Monday, June 8, 2015

F1 Canada 2015 Battlemaps - How the Race Happened from the Drivers' Perspective

The following battlemaps don't show all the lap races - my code was maxing on on requesting lap data from the ergastAPI. I've fixed that now, but won't be updating the following charts to show the whole race. Hopefully, future charts will all be complete...

Battlemaps (or battle charts, I keep flitting between the two) are akin to cut down race history charts from a particular driver's point of viewing, showing the distance to the car's immediately ahead and behind in terms of position, and on track.

Here's a selection of battlemaps for some of the drivers for the 2015 F1 Canadian Grand Prix.

First up, Bottas' race: during the first stint he left Grosjean behind, and slowly lost ground to Raikkonen, but it looks as if Raikkonen lost out during the first pit stop and then presumably stopped for a second time. (Did Bottas only one stop?

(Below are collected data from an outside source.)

(** Stuffing completes the current byte with copies of the bit. *)
Lemma write_byte_stuff_from_spec bit fuel : forall ctx,
  klbs_wf ctx -> Z.of_nat (length (written ctx)) <= 8 * bs_buflen ctx ->
  (Z.to_nat ((8 - bs_reg_used ctx) mod 8) < fuel)%nat ->
  exists ctx', write_byte_stuff_from fuel ctx bit = Some ctx' /\ klbs_wf ctx' /\
    written ctx' = written ctx ++ replicate (Z.to_nat ((8 - bs_reg_used ctx) mod 8)) (Z.odd bit) /\
    bs_reg_used ctx' = 0 /\
    bs_buflen ctx' = bs_buflen ctx /\ len (bs_buf ctx') = len (bs_buf ctx).
Proof.
  induction fuel as [|fuel IH]; intros ctx Hwf Hroom Hf; [lia|]. cbn [write_byte_stuff_from].
  assert (Hru := wf_reg_used ctx Hwf). assert (Hlw := length_written ctx Hwf).
  destruct (Z.ltb_spec 0 (bs_reg_used ctx)).
  2: { exists ctx. replace (bs_reg_used ctx) with 0 by lia. cbn. by rewrite app_nil_r. }
  assert (Hu := wf_used ctx Hwf).
  destruct (write_bit_spec ctx bit) as (c1 & -> & Hw1 & Hb1 & Hl1 & Hn1); [done|lia|]. step.
  assert (Hlw1 := length_written c1 Hw1). rewrite Hb1, length_app in Hlw1. cbn [length] in Hlw1.
  assert (Hru1 := wf_reg_used c1 Hw1).
  assert (Hmod : Z.to_nat ((8 - bs_reg_used ctx) mod 8) = S (Z.to_nat ((8 - bs_reg_used c1) mod 8))).
  { zlia. }
  destruct (IH (flag_overrun c1)) as (c2 & -> & Hw2 & Hb2 & Hr2 & Hl2 & Hn2); autorewrite with flag.
  - by apply flag_overrun_wf.
  - rewrite Hb1, Hl1, length_app. cbn [length]. lia.
  - lia.
  - autorewrite with flag in *. exists c2. split; [done|]. split; [done|].
    rewrite Hmod, Hb2, Hb1, <- app_assoc. cbn [replicate app]. split; [done|]. split; [done|].
    split; congruence.
Qed.

Lemma write_byte_stuff_spec ctx bit :
  klbs_wf ctx -> Z.of_nat (length (written ctx)) <= 8 * bs_buflen ctx ->
  exists ctx', klbs_write_byte_stuff ctx bit = Some ctx' /\ klbs_wf ctx' /\
    written ctx' = written ctx ++ replicate (Z.to_nat ((8 - bs_reg_used ctx) mod 8)) (Z.odd bit) /\
    bs_reg_used ctx' = 0 /\
    bs_buflen ctx' = bs_buflen ctx /\ len (bs_buf ctx') = len (bs_buf ctx).
Proof.
  intros Hwf Hroom. apply write_byte_stuff_from_spec; [done|done|].
  pose proof (Z.mod_pos_bound (8 - bs_reg_used ctx) 8 ltac:(lia)). lia.
Qed.

(** ** Facts: reading *)

(** The first bit of the register, and the register after a read. *)
Lemma take_register n reg :
  (0 < n <= 8)%nat ->
  take n (byte_bits reg) =
  Z.testbit reg 7 :: take (n - 1)%nat (byte_bits (u8 (Z.shiftl reg 1))).
Proof.
  intros Hn. rewrite register_shift_out.
  rewrite take_app_le by (cbn; lia). by destruct n as [|n]; [lia|rewrite Nat.sub_1_r].
Qed.

Lemma unread_bytes ctx : klbs_wf ctx -> bs_buflen_used ctx < bs_buflen ctx ->
  drop (Z.to_nat (bs_buflen_used ctx)) (take (Z.to_nat (bs_buflen ctx)) (bs_buf ctx)) =
  byte_at (bs_buf ctx) (bs_buflen_used ctx)
  :: drop (Z.to_nat (bs_buflen_used ctx + 1)) (take (Z.to_nat (bs_buflen ctx)) (bs_buf ctx)).
Proof.
  intros [_ Hl _ Hu _ _] Hlt. rewrite drop_cons_byte_at by (rewrite len_take; lia).
  by rewrite byte_at_take by lia.
Qed.

Lemma length_unread ctx :
  klbs_wf ctx ->
  Z.of_nat (length (unread ctx)) = 8 * (bs_buflen ctx - bs_buflen_used ctx) + bs_reg_used ctx.
Proof.
  intros [_ Hl _ Hu _ Hr]. unfold unread.
  rewrite length_app, length_buf_bits, length_drop, !length_take.
  change (length (byte_bits (bs_reg ctx))) with 8%nat. unfold len in Hl. lia.
Qed.

(** The read proper, once the register holds at least one bit. *)
Lemma shift_out_spec ctx :
  klbs_wf (set_reg ctx 0 (bs_reg ctx)) -> 0 < bs_reg_used ctx <= 8 ->
  let ctx' := set_reg ctx (bs_reg_used ctx - 1) (u8 (Z.shiftl (bs_reg ctx) 1)) in
  klbs_wf ctx' /\
  unread ctx = Z.testbit (bs_reg ctx) 7 :: unread ctx' /\
  (if Z.land (bs_reg ctx) 0x80 =? 0 then 0 else 1) = Z.b2z (Z.testbit (bs_reg ctx) 7).
Proof.
  intros [Hb Hl Hm Hu Hr _] Hru. cbn in *. split; [|split].
  - constructor; cbn; try done; [apply u8_is_byte|lia].
  - unfold unread. cbn [bs_buf bs_buflen bs_buflen_used bs_reg_used bs_reg set_reg].
    rewrite take_register by lia. cbn [app]. do 3 f_equal. lia.
  - apply register_top.
Qed.

(** A reader with a bit left returns it and moves on. *)
Lemma read_bit_spec ctx b rest :
  klbs_wf ctx -> unread ctx = b :: rest ->
  exists ctx', klbs_read_bit ctx = Some (Z.b2z b, ctx') /\ klbs_wf ctx' /\ unread ctx' = rest /\
    bs_buf ctx' = bs_buf ctx /\ bs_buflen ctx' = bs_buflen ctx.
Proof.
  intros Hwf Hun. assert (Hlen := length_unread ctx Hwf). rewrite Hun in Hlen. cbn [length] in Hlen.
  assert (Hwf' := Hwf). destruct Hwf' as [Hb Hl Hm Hu Hr Hru].
  unfold klbs_read_bit. zdec. cbn [negb]. destruct (Z.eqb_spec (bs_reg_used ctx) 0) as [E|E].
  - rewrite flag_overrun_id by lia. rewrite rd_Some by lia. step.
    set (c := set_reg _ 8 _). assert (Hc : unread c = unread ctx).
    { unfold unread, c. cbn [bs_buf bs_buflen bs_buflen_used bs_reg_used bs_reg set_reg set_pos].
      rewrite (unread_bytes ctx Hwf) by lia. rewrite u32_id, E by lia. reflexivity. }
    destruct (shift_out_spec c) as (Hw & Hu' & Ht).
    { unfold c. constructor; cbn; try done; try rewrite u32_id by lia; try lia.
      by apply byte_at_is_byte. }
    { cbn. lia. }
    change (bs_reg_used c <=? 8) with true. cbv iota. rewrite Ht, Hc, Hun in *. injection Hu' as -> ->.
    eexists. split; [reflexivity|]. done.
  - step. destruct (shift_out_spec ctx) as (Hw & Hu' & Ht); [by constructor; cbn; try lia|lia|].
    zdec. rewrite Ht, Hun in *. injection Hu' as -> ->. eexists. split; [reflexivity|]. done.
Qed.

Lemma flag_overrun_spec ctx :
  klbs_wf ctx -> klbs_wf (flag_overrun ctx) /\ unread (flag_overrun ctx) = unread ctx /\
    bs_buf (flag_overrun ctx) = bs_buf ctx /\ bs_buflen (flag_overrun ctx) = bs_buflen ctx.
Proof. intros H. autorewrite with flag. split; [by apply flag_overrun_wf|done]. Qed.

Lemma lor_append_bit bits b : 0 <= bits < 2 ^ 63 -> Z.lor (u64 (Z.shiftl bits 1)) (Z.b2z b) = 2 * bits + Z.b2z b.
Proof.
  intros Hb. rewrite u64_id by (rewrite Z.shiftl_mul_pow2; lia).
  rewrite (lor_shiftl_add bits (Z.b2z b) 1) by (destruct b; cbn; lia). lia.
Qed.

Lemma read_bits_loop_spec n : forall ctx bits,
  klbs_wf ctx -> (n <= length (unread ctx))%nat -> (n <= 64)%nat ->
  0 <= bits < 2 ^ (64 - Z.of_nat n) ->
  exists ctx', klbs_read_bits_loop n ctx bits =
      Some (bits * 2 ^ Z.of_nat n + bits_val (take n (unread ctx)), ctx') /\
    klbs_wf ctx' /\ unread ctx' = drop n (unread ctx) /\
    bs_buf ctx' = bs_buf ctx /\ bs_buflen ctx' = bs_buflen ctx.
Proof.
  induction n as [|n IH]; intros ctx bits Hwf Hroom Hn Hbits; cbn [klbs_read_bits_loop].
  - exists ctx. split; [|done]. do 2 f_equal. rewrite take_0, Z.pow_0_r, Z.mul_1_r.
    symmetry. apply Z.add_0_r.
  - destruct (unread ctx) as [|b rest] eqn:Hun; [cbn in Hroom; lia|]. cbn [length] in Hroom.
    destruct (read_bit_spec ctx b rest Hwf Hun) as (c1 & -> & Hw1 & Hu1 & Hb1 & Hl1). step.
    destruct (flag_overrun_spec c1 Hw1) as (Hw2 & Hu2 & Hb2 & Hl2).
    assert (Hp : 2 ^ (64 - Z.of_nat n) = 2 * 2 ^ (64 - Z.of_nat (S n))).
    { rewrite <- Z.pow_succ_r by lia. f_equal. lia. }
    pose proof (Z.pow_le_mono_r 2 (64 - Z.of_nat (S n)) 63 ltac:(lia) ltac:(lia)).
    rewrite lor_append_bit by lia.
    destruct (IH (flag_overrun c1) (2 * bits + Z.b2z b)) as (c3 & -> & Hw3 & Hu3 & Hb3 & Hl3).
    { done. }
    { rewrite Hu2, Hu1. lia. }
    { lia. }
    { destruct b; cbn [Z.b2z]; lia. }
    exists c3. rewrite Hu3, Hu2, Hu1. split; [|by rewrite Hb3, Hl3, Hb2, Hl2].
    do 2 f_equal. cbn [take]. rewrite bits_val_cons, length_take, Nat.min_l by lia.
    rewrite Nat2Z.inj_succ, Z.pow_succ_r by lia. ring.
Qed.

(** The byte path of [klbs_read_bits]. *)
Lemma read_byte_aligned_spec ctx :
  klbs_wf ctx -> bs_reg_used ctx = 0 -> 8 <= Z.of_nat (length (unread ctx)) ->
  exists ctx', klbs_read_byte_aligned ctx = Some (bits_val (take 8 (unread ctx)), ctx') /\
    klbs_wf ctx' /\ unread ctx' = drop 8 (unread ctx) /\
    bs_buf ctx' = bs_buf ctx /\ bs_buflen ctx' = bs_buflen ctx.
Proof.
  intros Hwf E Hroom. rewrite (length_unread ctx Hwf) in Hroom.
  assert (Hwf' := Hwf). destruct Hwf' as [Hb Hl Hm Hu Hr Hru].
  assert (Hbyte := byte_at_is_byte _ (bs_buflen_used ctx) Hb).
  unfold klbs_read_byte_aligned. rewrite flag_overrun_id, rd_Some by lia. step.
  assert (Hun : unread ctx = byte_bits (byte_at (bs_buf ctx) (bs_buflen_used ctx)) ++
    unread (set_pos ctx (bs_buf ctx) (bs_buflen_used ctx + 1))).
  { unfold unread. cbn [bs_buf bs_buflen bs_buflen_used bs_reg_used bs_reg set_pos].
    rewrite (unread_bytes ctx Hwf) by lia. rewrite E. done. }
  rewrite Hun, u32_id by lia. eexists (set_pos _ _ _). split; [|split; [|split; [|done]]].
  - rewrite (take_app_length' _ _ 8) by done. rewrite bits_val_byte by done. reflexivity.
  - constructor; cbn; try done; lia.
  - by rewrite (drop_app_length' _ _ 8) by done.
Qed.

(** [klbs_read_bits] takes the next [n] bits, on both of its paths. *)
Lemma read_bits_spec ctx n :
  klbs_wf ctx -> 0 <= n <= 64 -> n <= Z.of_nat (length (unread ctx)) ->
  exists ctx', klbs_read_bits ctx n = Some (bits_val (take (Z.to_nat n) (unread ctx)), ctx') /\
    klbs_wf ctx' /\ unread ctx' = drop (Z.to_nat n) (unread ctx) /\
    bs_buf ctx' = bs_buf ctx /\ bs_buflen ctx' = bs_buflen ctx.
Proof.
  intros Hwf Hn Hroom. unfold klbs_read_bits.
  destruct (Z.eqb_spec n 8) as [->|Hn8]; cbn [andb];
    [destruct (Z.eqb_spec (bs_reg_used ctx) 0) as [E|E]; [by apply read_byte_aligned_spec|]|].
  all: match goal with |- context [klbs_read_bits_loop (Z.to_nat ?m) ?x 0] =>
    destruct (read_bits_loop_spec (Z.to_nat m) x 0) as (c & Hc & Hrest);
      [done|lia|lia|split; [lia|apply Z.pow_pos_nonneg; lia]|] end.
  all: rewrite Z.mul_0_l, Z.add_0_l in Hc; by exists c.
Qed.

(** ** Fields: sequences of writes, sequences of reads

    The clients of the header call [klbs_write_bits] (then
    [klbs_write_byte_stuff]) for the fields of a structure and
    [klbs_read_bits] with the same widths. *)

Fixpoint write_fields (ctx : klbs_context) (fields : list (Z * Z)) : option klbs_context :=
  match fields with
  | [] => Some ctx
  | (v, n) :: rest => ctx ← klbs_write_bits ctx v n; write_fields ctx rest
  end.

Fixpoint read_fields (ctx : klbs_context) (widths : list Z) : option (list Z * klbs_context) :=
  match widths with
  | [] => Some ([], ctx)
  | n :: rest =>
      '(v, ctx) ← klbs_read_bits ctx n;
      '(vs, ctx) ← read_fields ctx rest;
      Some (v :: vs, ctx)
  end.

Definition field_ok (f : Z * Z) : Prop := 0 <= f.2 <= 64.
Definition fields_bits (fields : list (Z * Z)) : list bool :=
  concat (map (fun f => bits_of (Z.to_nat f.2) f.1) fields).

Lemma write_fields_spec fields : forall ctx,
  klbs_wf ctx -> Forall field_ok fields ->
  Z.of_nat (length (written ctx) + length (fields_bits fields)) <= 8 * bs_buflen ctx ->
  exists ctx', write_fields ctx fields = Some ctx' /\ klbs_wf ctx' /\
    written ctx' = written ctx ++ fields_bits fields /\
    bs_buflen ctx' = bs_buflen ctx /\ len (bs_buf ctx') = len (bs_buf ctx).
Proof.
  induction fields as [|[v n] fields IH]; intros ctx Hwf Hf Hroom.
  - exists ctx. split; [done|]. split; [done|]. split; [|done]. by rewrite app_nil_r.
  - apply Forall_cons_1 in Hf as [Hn Hf]. unfold field_ok in Hn. cbn in Hn.
    unfold fields_bits in Hroom. cbn [map concat fst snd] in Hroom.
    rewrite length_app, length_bits_of in Hroom. cbn [write_fields].
    destruct (write_bits_spec ctx v n) as (c1 & -> & Hw1 & Hb1 & Hl1 & Hn1); [done|done|lia|]. step.
    destruct (IH c1) as (c2 & -> & Hw2 & Hb2 & Hl2 & Hn2); [done|done|..].
    { rewrite Hb1, Hl1, length_app, length_bits_of. unfold fields_bits. lia. }
    exists c2. split; [done|]. split; [done|]. rewrite Hb2, Hb1, <- app_assoc. split; [done|].
    split; congruence.
Qed.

I need to make this clear in the chart somehow....) In the last fifth of the race, Rosberg just marched off into the distance ahead.

Here's how it looked from Raikkonen's perspective:
In the first stint, Rosberg eased ahead, and Bottas slipped behind. In the second stint, Bottas grabbed the advantage and held it steady. In the third stint, Raikkonen made gains on Bottas following the second stop but not enough to pose any real threat. In the second and third stints there was no real competition from behind.

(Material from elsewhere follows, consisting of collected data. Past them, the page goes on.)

(* ===== verification/NalBits.v ===== *)
(** * The NAL bit reader: src/nal_bitreader.c

    Fixed-width and Exp-Golomb fields of an H.264/H.265 parameter set or slice
    header.  The reader returns [-1] at the end of its data, and the callers'
    treatment of that [-1] is modelled as written.  [None] is undefined
    behaviour: a read outside the data, or a signed overflow. *)
From Stdlib Require Import ZArith Lia Bool.
From stdpp Require Import base numbers list option.
From S2P Require Import Prelude Bits.

Record NALBitReader := { br_data : list Z; br_size : Z; br_bit_pos : Z }.

Definition NALBitReader_init (data : list Z) (size : Z) : NALBitReader :=
  {| br_data := data; br_size := size; br_bit_pos := 0 |}.

Definition set_bit_pos (br : NALBitReader) (p : Z) : NALBitReader :=
  {| br_data := br_data br; br_size := br_size br; br_bit_pos := p |}.

Definition NALBitReader_read_bit (br : NALBitReader) : option (Z * NALBitReader) :=
  limit ← int_ok (br_size br * 8);
  if limit <=? br_bit_pos br then Some (-1, br) else
  let byte_offset := Z.quot (br_bit_pos br) 8 in
  let bit_offset := 7 - Z.rem (br_bit_pos br) 8 in
  b ← rd (br_data br) byte_offset;
  Some (Z.land (Z.shiftr b bit_offset) 1, set_bit_pos br (br_bit_pos br + 1)).

(** The loop [for (i = 0; i < n; i++)]. *)
Fixpoint skip_bits_loop (n : nat) (br : NALBitReader) : option NALBitReader :=
  match n with
  | O => Some br
  | S n' => '(_, br) ← NALBitReader_read_bit br; skip_bits_loop n' br
  end.

Definition NALBitReader_skip_bits (br : NALBitReader) (n : Z) : option NALBitReader :=
  skip_bits_loop (Z.to_nat n) br.

Definition NALBitReader_skip_to_byte_aligned (br : NALBitReader) : option NALBitReader :=
  let bits_to_skip := Z.rem (br_bit_pos br) 8 in
  if bits_to_skip =? 0 then Some br else NALBitReader_skip_bits br (8 - bits_to_skip).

With Bottas competing strongly, how did teammate Massa fare? The first 10 laps were nip and tuck with DRS battles ahead and behind. Massa got past Ericsson and cleared Ricciardo,  Perez, and Kvyat in quick succession, then took chase after Hulkenberg. Something happened (pit stops?) around lap 28, and Massa was left for dust by Raikkonen as Grosjean came storming up behind him, and then passed him. Was there a second stop for Massa about lap 36? He's lagging Vettel and not making any progress ahead, but threats behind are now all diminishing right to the end of the race.

So what happened to Grosjean? Left behind by Bottas in the first stint, Grosjean did the same to Hulkenberg behind. From about lap 25, the situation changes (first stop?) and Grosjean charges down Massa. He can't make progress on Raikkonen either before or after Raikkonen's second stop, but manages to keep Maldonado a safe distance behind. Is there then a second pit stop right at the end of the race?

Going in to the weekend, Ferrari had been hopeful of a strong showing, but with a start from the tail end of the grid, Vettel had his work cut out for him. Quickly picking off Nasr, Sainz and Alonso, and I'm guessing an early pit stop given he had to pick off Nasr again (although easily achieved), Vettel appeared to get stuck behind Maldonado and then Grosjean before getting chasing down Hulkenberg, though he seems to have struggled making the pass (before Hulkenberg lost at least a couple of places?), and then Maldonado, though time ran out on him before he get within striking distance of that extra place.

Finally, let's see how Max Verstappen fared. Despite a battle with Nasr ahead in the first stint, Merhi was left well behind. having cleared Nasr, his superior pace showing as Nasr tailed off behind, Verstappen took on Alonso, passing him in seven laps and setting his sights on Sainz. From about lap 28, Verstappen is losing ground on Hulkenberg ahead, and to Kvyat threatening behind, and then Perez. Meeting up with Alonso again, he's lapped by Bottas, and encounters backmarkers Merhi and (later) Stevens, before passing Alonso for a second time. Despite making small gains on Ericsson, he's to far behind to make much further progress, but at least he's safe from Nasr behind, who only goes backwards.

So, that's my reading of those charts. What they do show is that to make more sense of them we need the race positions and pit information available, ideally somewhere on the chart? But they are still useful I think? (For what it's worth, I haven't seen the race yet, or read any reports of it. the above descriptions are based solely on the readings of the individual charts.)